Jessai Flores
For many people, the end of the spring came with the birth of new perspectives for the coming months, some hoping for hot girl summers, hot vax summers or healing girl summers. I did not subscribe to any of these outlooks. Rather, my roommate Luka and I created our own throughout the summer, one that we affectionately dubbed as a solar summer.
It all began with the release of Lorde’s first single off her new album “Solar Power.” We sat crossed-legged on the floor of our kitchen and swayed back and forth to the music, a bonding moment over our favorite artist. What followed were weeks of serendipitous moments that could only be described by a new addition to our vocabularies: solar.
The solar lifestyle focused on warmth and was defined by yellow. I started to take a moment every early morning to watch the beauty of the sunlight beam through the extra tall windows in our living room, creating a calm, blanketed glow. A moment perfectly described as solar.
Our second weekend living together my roommate and I took a day trip to a quaint town called Niantic. I walked down the stairs, and we both laughed as we realized we were matching in sunshine yellow, not necessarily either of our go-to colors at the time. We decided to grab coffee at a random local shop and once there, realized it was named “Cafe Sol.” The inside displayed countless pieces of art depicting the sun. The coincidence felt too good to be true.
The solar mentality continued to dominate our lives. Our army of Snackpass chickens that hatched during the summer months all have sun-adjacent names, like Sol and Luz. On Tuesday mornings when we were walking back from the grocery store, we would always run into the same woman walking down Chapel Street, listening to music, walking her dog and hula-hooping all at once. Her presence brought so much joy to our morning and her energy was contagious. We quickly decided that she, too, was solar. One night, Luka decided to give me a tarot reading. He let three cards fall out and placed them face down to read my past, present and future. He flipped over the card in the middle and staring back at us was the sun card. Solar.
I got through the brutal heat wave in July by thinking about how very solar the whole situation was. We caught so many beautiful sunsets on our evening walks to see two of our friends living on Winchester Avenue. We picked fruit at Lyman Orchards and basked in the idea that the sun drove the biological processes that allowed us to harvest and enjoy it.
Our application of solar became increasingly broad as the summer progressed. One day driving home, we went by the gas station. The broken pump caused gas to spill on my car and pool on the ground next to it. Luka informed me that igniting my car near spilled gas could cause it to combust — a very important piece of information that I somehow missed out on in driver’s ed. I told him to get out of the car while I started it, but he refused. We were in it together. As he was preparing himself for possible doom, I ignited the engine. We looked at each other, still very much alive. I shouted out the sun for evaporating the gas and allowing us to live. Very solar.
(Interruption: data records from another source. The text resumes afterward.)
(** C6: for an object index [0 <= i < 20] and a spectrum of length
    [L > 0], the band index [floor((i / 20) * L)] lies in [0, L-1], and the
    read of the spectrum at it yields a byte. *)
Theorem band_index_in_bounds (i : Z) (arr : list Z) :
  (0 <= i < cubeCount)%Z -> (0 < length arr)%nat ->
  (0 <= freqIndex i (length arr) <= Z.of_nat (length arr) - 1)%Z /\
  exists byte, typed_get arr (freqIndex i (length arr)) = Some byte.
Proof.
  intros Hi Hlen.
  pose proof (freqIndex_bounds i (length arr) Hi Hlen) as Hb.
  split; [exact Hb | apply typed_get_in_range; exact Hb].
Qed.

Lemma band_index_in_bounds_witness :
  (0 <= freqIndex 19 (length [1%Z; 2%Z; 3%Z])
     <= Z.of_nat (length [1%Z; 2%Z; 3%Z]) - 1)%Z /\
  exists byte,
    typed_get [1%Z; 2%Z; 3%Z] (freqIndex 19 (length [1%Z; 2%Z; 3%Z]))
      = Some byte.
Proof.
  apply (band_index_in_bounds 19 [1%Z; 2%Z; 3%Z]).
  - unfold cubeCount. lia.
  - simpl. lia.
Defined.

(** C7: a frame whose spectrum is empty (or absent) returns a state, and in
    it the smoothed scale, the smoothed tube radius, the scale and the tube
    radius are the ones of the state before. *)
Theorem empty_spectrum_holds_state (p : Props) (time delta : R) (s : State) :
  frequencyData p = Some [] \/ frequencyData p = None ->
  exists s',
    useFrame p time delta s = Some s' /\
    smoothedScale s' = smoothedScale s /\
    smoothedRadius s' = smoothedRadius s /\
    scale s' = scale s /\
    tubeRadius s' = tubeRadius s.
Proof.
  intros Hd. exists (rotate p time delta s).
  split; [apply useFrame_hold; exact Hd |].
  simpl. repeat split.
Qed.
The most solar part of the summer, however, was Luka himself. He is the absolute sunshine of every day and brings light to everyone around him. My less-than-24-hour decision to move in with him for the summer turned out to be one of the best decisions I have ever made.
The morning we moved out, the sun was especially radiant. Luka stopped me as I was driving away and snapped a picture. Later he texted it to me and captioned it “solar,” of course. A very fitting ending to one of the most beautiful of summers.
To me, our solar summer — a partially joking, partially serious theme — was about the adoption of an optimistic outlook on life. It was an outlook that allowed us to appreciate the little things, laugh about the difficult things and smile even harder at the good things. It reminded me after the past year and a half of uncertainty, loss and wariness that it is still very possible to create joy and brightness in the people, places and experiences around you. Life can always be sunnier — more solar — than it feels.